Given all this, it’s likely that in retrospective assessments of Trump, he will be understood more as a symptom than a cause. The best response to his demagoguery will not be left-wing revolution, nor ongoing culture war. Rather, we need to make peace with complexity itself. The thoughtful study of objects past and present can make a contribution to this goal. As the MAGA hat and the Blanchard bowl suggest, artifacts are often at their most artful when they pretend to be least affected. This sort of insight may help us all to see that America has never been a simple place. Spoiler alert—it never will be.
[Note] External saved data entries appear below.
Definition ivt_AddDocument (doc : Document) : M St unit :=
  if bool_decide (length (doc_Cons doc) = 0%nat)
  then build_error "empty document(zero conjunctions) is not allowed"
  else
    _ ← encode_conjs (doc_ID doc) 0 (doc_Cons doc);
    modify (fun s => (s.1,
      {| ib_docMaxConjSize := MaxInt (Z.of_nat (length (doc_Cons doc))) (ib_docMaxConjSize s.2);
         ib_panicOnError := ib_panicOnError s.2; ib_containerBuilder := ib_containerBuilder s.2;
         ib_defaultParser := ib_defaultParser s.2 |})).

Definition ivt_AddDocuments (docs : list Document) : M St unit := forM docs ivt_AddDocument.

(** [for field, fieldBuilder := range builder.containerBuilder]. *)
Fixpoint build_containers (l : list (BEField * Cn)) (data : gmap string Cn) : res (gmap string Cn) :=
  match l with
  | [] => Ok data
  | (field, c) :: l => c ← BuildBEContainer c; build_containers l (<[field := c]> data)
  end.

(** The index gets the containers by value: in Go it shares them with the builder, so
    that documents added later also reach an index built before. *)
Definition BuildIndexer (b : Bld) : res (IvtBEIndexer Cn) :=
  data ← build_containers (map_range (ib_containerBuilder b)) ∅;
  Ok {| ix_docMaxConjSize := ib_docMaxConjSize b; ix_data := data |}.

End IvtBuilder.

(** ** ivt_scanner.go *)

Record IvtScanner (B Cn : Type) := {
  sc_inited : bool;
  sc_ended : bool;
  sc_indexer : IvtBEIndexer Cn;
  sc_conjIDResults : B
}.
Arguments sc_inited {B Cn} _.
Arguments sc_ended {B Cn} _.
Arguments sc_indexer {B Cn} _.
Arguments sc_conjIDResults {B Cn} _.

Section Scanner.
Context {B Cn : Type} `{Roaring64 B} `{BEContainer B Cn} `{MapRange}.
Local Abbreviation Sc := (IvtScanner B Cn).
Local Abbreviation St := (list B * Sc)%type.

Definition NewScanner (indexer : IvtBEIndexer Cn) (pool : list B) : list B * Sc :=
  let '(pool, pl) := NewPostingList pool in
  (pool, {| sc_inited := false; sc_ended := false; sc_indexer := indexer; sc_conjIDResults := pl |}).

(** The conjunction ids a hint stands for: one per possible index. *)
Fixpoint hint_ids (hintID : Z) (conjIdx : Z) (n : nat) : list Z :=
  match n with
  | O => []
  | S n => match NewConjunctionID conjIdx hintID with
           | Ok conjID => conjID :: hint_ids hintID (conjIdx + 1) n
           | _ => hint_ids hintID (conjIdx + 1) n
           end
  end.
1 Sabrina Tavernise, “These Americans Are Done With Politics,” New York Times, November 17, 2018. 2 Thomas Andrew Denenberg, Wallace Nutting and the Invention of Old America (New Haven: Yale University Press for the Wadsworth Atheneum, 2003), p. 3. 3 “Donald Trump’s ‘Make America Great Again’ Hats Fall Short on Made in USA Tags,” Associated Press, July 8, 2016; David Anderson and Graham Flanagan, “Inside the Trump ‘MAGA’ Hat Factory,” Business Insider (blog),September 18, 2018. 4 Jill Lepore, The Whites of Their Eyes: The Tea Party’s Revolution and the Battle Over American History (Princeton: Princeton University Press, 2011). 5 Ibid., p. 97.